Table 4 Comparison of results using the FGLS model and z score procedure

To compare the proposed methodology with the performance statistics described in the ISO 13528:2015 standard, the z score was calculated, whose assigned value and standard deviation for proficiency assessment were obtained by algorithm A. Two laboratories were classified as acceptable, one as warning signal, and one as unacceptable (Table 4).

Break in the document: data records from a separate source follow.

(* ===== verification/LinkTree.v ===== *)
(** * [pkg/hardlinktree/create.go], [pkg/reflinktree]: making a tree of links

    A plan is carried out file by file; the first failure removes what was made.
    Hard links and clones share the loop and the rollback.  The number of links of
    a file is not kept up to date: nothing here reads it. *)

From Stdlib Require Import ZArith Lia Ascii.
From stdpp Require Import base numbers list strings gmap sorting.
From S2P Require Import Prelude.
From S2P Require Import Order.
From S2P Require Import GoStrings.
From S2P Require Import GoPath.
From S2P Require Import FileSystem.
From S2P Require Import LinkPlan.

Open Scope qui_scope.

(** What the system answers that the file system does not determine: which
    operations fail, where a symbolic link leads, the details of a new file, and
    the answers of the clone calls. *)
Inductive errno : Type :=
| EAGAIN
| EINVAL
| EOPNOTSUPP
| ENOTTY
| ENOSYS
| OtherErrno (msg : string).

Record System := MkSystem {
  sys_faults : Faults;
  mkdir_fault : path → option string;
  open_fault : path → option string;
  write_fault : path → option string;
  link_fault : path → path → option string;
  follow : path → option FileInfo;
  new_info : path → FileInfo;
  file_clone : path → path → nat → option errno;
  file_clone_range : path → path → option errno;
  errno_text : errno → string;
  diagnostics : string → string → string }.

Section tree.
Context (cwd : string) (sys : System).

Definition at_path (p : string) : path := clean_components (Abs cwd p).

(** ** Operations of [os] *)

Definition parent_is_dir (fs : FS) (p : path) : bool :=
  match fs !! removelast p with Some e => is_dir e | None => false end.

(** [MkdirAll] makes the missing directories from the top. *)
Fixpoint mkdir_steps (ps : list path) (fs : FS) : FS * option string :=
  match ps with
  | [] => (fs, None)
  | p :: ps =>
    match fs !! p with
    | Some e => if is_dir e then mkdir_steps ps fs else (fs, Some "not a directory")
    | None =>
      match mkdir_fault sys p with
      | Some msg => (fs, Some msg)
      | None => mkdir_steps ps (<[p := EDir None]> fs)
      end
    end
  end.

Definition ancestors (p : path) : list path := (λ n, take n p) <$> seq 0 (S (length p)).

Definition MkdirAll (p : path) (fs : FS) : FS * option string := mkdir_steps (ancestors p) fs.

(** [Stat]: the details of a file, also at the end of a link. *)
Definition Stat (fs : FS) (p : path) : option FileInfo :=
  match fs !! p with
  | Some (EFile info) => info
  | Some ELink => follow sys p
  | _ => None
  end.

Definition SameFile (a b : FileInfo) : bool :=
  bool_decide (fi_dev a = fi_dev b) && bool_decide (fi_ino a = fi_ino b).

(** [Link] makes another name of a file, or of a link itself. *)
Definition Link (src tgt : path) (fs : FS) : FS * option string :=
  match fs !! src with
  | None => (fs, Some "no such file or directory")
  | Some e =>
    if is_dir e then (fs, Some "operation not permitted")
    else if negb (parent_is_dir fs tgt) then (fs, Some "no such file or directory")
    else match fs !! tgt with
         | Some _ => (fs, Some "file exists")
         | None =>
           match link_fault sys src tgt with
           | Some msg => (fs, Some msg)
           | None => (<[tgt := e]> fs, None)
           end
         end
  end.

(** [OpenFile] with [O_CREATE] and [O_EXCL]. *)
Definition create_new (p : path) (fs : FS) : FS * option string :=
  match fs !! p with
  | Some _ => (fs, Some "file exists")
  | None =>
    if negb (parent_is_dir fs p) then (fs, Some "no such file or directory") else
    match open_fault sys p with
    | Some msg => (fs, Some msg)
    | None => (<[p := EFile (Some (new_info sys p))]> fs, None)
    end
  end.

(** ** The rollback *)

Definition findSubstr (s substr : string) : bool :=
  existsb (λ i, bool_decide (String.substring i (String.length substr) s = substr))
    (seq 0 (S (String.length s - String.length substr))).

Definition containsStr (s substr : string) : bool :=
  bool_decide (String.length substr ≤ String.length s)%nat &&
  (bool_decide (s = substr) || (bool_decide (0 < String.length s)%nat && findSubstr s substr)).

(** [ENOTEMPTY] has the text [directory not empty]. *)
Definition isDirNotEmpty (err : os_error) : bool :=
  let errStr := error_text err in
  containsStr errStr "not empty" || containsStr errStr "directory not empty" ||
  containsStr errStr "The directory is not empty".

(** One round of the exchange sort: the head [x] is exchanged with every longer
    path on the way. *)
Fixpoint exchange (x : string) (l : list string) : string * list string :=
  match l with
  | [] => (x, [])
  | y :: l =>
    if (String.length x <? String.length y)%nat then let '(m, r) := exchange y l in (m, x :: r)
    else let '(m, r) := exchange x l in (m, y :: r)
  end.

Fixpoint exchange_sort (fuel : nat) (l : list string) : list string :=
  match fuel, l with
  | S fuel, x :: l => let '(m, r) := exchange x l in m :: exchange_sort fuel r
  | _, _ => l
  end.

Definition first_error (acc : option string) (msg : string) : option string :=
  match acc with Some _ => acc | None => Some msg end.

Definition remove_file (s : FS * option string) (f : string) : FS * option string :=
  let '(fs, err) := Remove (sys_faults sys) s.1 (at_path f) in
  (fs, match err with
       | Some (OtherError msg) => first_error s.2 ("remove file " +++ f +++ (": " +++ msg))
       | _ => s.2
       end).

Definition remove_dir (s : FS * option string) (d : string) : FS * option string :=
  let '(fs, err) := Remove (sys_faults sys) s.1 (at_path d) in
  (fs, match err with
       | Some (OtherError msg) =>
         if isDirNotEmpty (OtherError msg) then s.2
         else first_error s.2 ("remove directory " +++ d +++ (": " +++ msg))
       | _ => s.2
       end).

Definition rollback (files dirs : list string) (fs : FS) : FS * option string :=
  let s := foldl remove_file (fs, None) files in
  foldl remove_dir s (exchange_sort (length dirs) dirs).

(** The directories of a plan's targets, the root excepted. *)
Definition target_dirs (plan : TreePlan) : gmap string bool :=
  foldl (λ m fp, let dir := Dir (fp_TargetPath fp) in
                 if bool_decide (dir = tp_RootDir plan) then m else <[dir := true]> m)
    ∅ (tp_Files plan).

Definition Rollback (r : MapRange) (plan : option TreePlan) (fs : FS) : FS * option string :=
  match plan with
  | None => (fs, None)
  | Some plan => rollback (fp_TargetPath <$> tp_Files plan) (fst <$> range r 0 (target_dirs plan)) fs
  end.

(** ** The loop over the files of a plan *)

Inductive placed : Type :=
| Placed
| AlreadyThere
| Refused (msg : string).

Section create.
Context (place : FilePlan → FS → FS * placed) (joined : string → string → string).

Definition rollbackOnError (createdFiles createdDirs : list string) (err : string) (fs : FS) : FS * option string :=
  let '(fs, rollbackErr) := rollback createdFiles createdDirs fs in
  (fs, Some (match rollbackErr with Some e => joined err e | None => err end)).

The preliminary results discussed in this section (real and hypothetical proficiency testing) allow us to infer that the proposed methodology is more sensitive to detecting differences among participating results and assigned value when compared to z score.

Conclusion

A new approach is presented to assess the laboratory performance of proficiency testing by interlaboratory comparisons based on residual analysis. This methodology considers aspects such as assumptions of normality and homoscedasticity. It is worth mentioning that the latter assumption is not considered by the z score procedure describe in ISO 13528:2015. The proposed methodology derives concepts from the one-way, fixed-effects analysis of variance followed by post-hoc multiple comparison tests.

Proficiency testing for estimating benzoic acid concentration in orange juice was conducted by National Institute of Metrology, Quality and Technology (INMETRO). Homogeneity and stability studies were performed beforehand to ensure that the samples that were sent to participating laboratories were fit for the interlaboratory comparison. Thirteen food and beverage analysis laboratories participated in the PT study, in which their analytical competence was evaluated by z score, as described in ISO 13528:2015. This performance standard compares laboratory results against assigned value of \({x}_{\mathrm{PT}}\), which was obtained from homogeneity studies. The standard deviation for proficiency assessment was computed by the Horwitz equation.

The proposed procedure to evaluate PT laboratory results followed the flowchart scheme suggested in Fig. 1. Assumptions of normality) and homoscedasticity (were checked and the FGLS model proved to be more suitable for the data analysis. The F-test from the FGLS model (Fig. 1i) indicated statistically significant differences between participating laboratory results and the assigned value. The t-test showed which of these results differed from \({x}_{\mathrm{PT}}\).

The FGLS model and z score provided different conclusions for six participating. Four of them were classified as acceptable by the z score and unacceptable by the FGLS model. Two participating were classified as a warning signal by the z score and unacceptable by the FGLS model.

The z score procedure did not take into consideration heteroscedasticity between participating laboratories while the FGLS model provided tools to deal with laboratory heteroscedasticity. Due to z score limitations, the residual analysis scheme may be considered an alternative to assess the performance of the participants. For this proposed methodology, when an assigned value is available, it is recommended to use more observations for the laboratory which provides the assigned value, i.e., “control treatment” (\({n}_{p}\)), than for the other laboratory, i.e., “treatments” (\(n\)). For this case, the ratio \({n}_{p}/n\) should be chosen to approximately equal the square root of the total number of “treatments” [10].

The validation of the methodology was carried out through a set of data which had previously been known about heteroscedasticity. In general, it was observed that in the proposed methodology more laboratories were classified as unacceptable when compared to z score. This provides evidence that heteroscedasticity influences performance assessment in interlaboratory comparisons.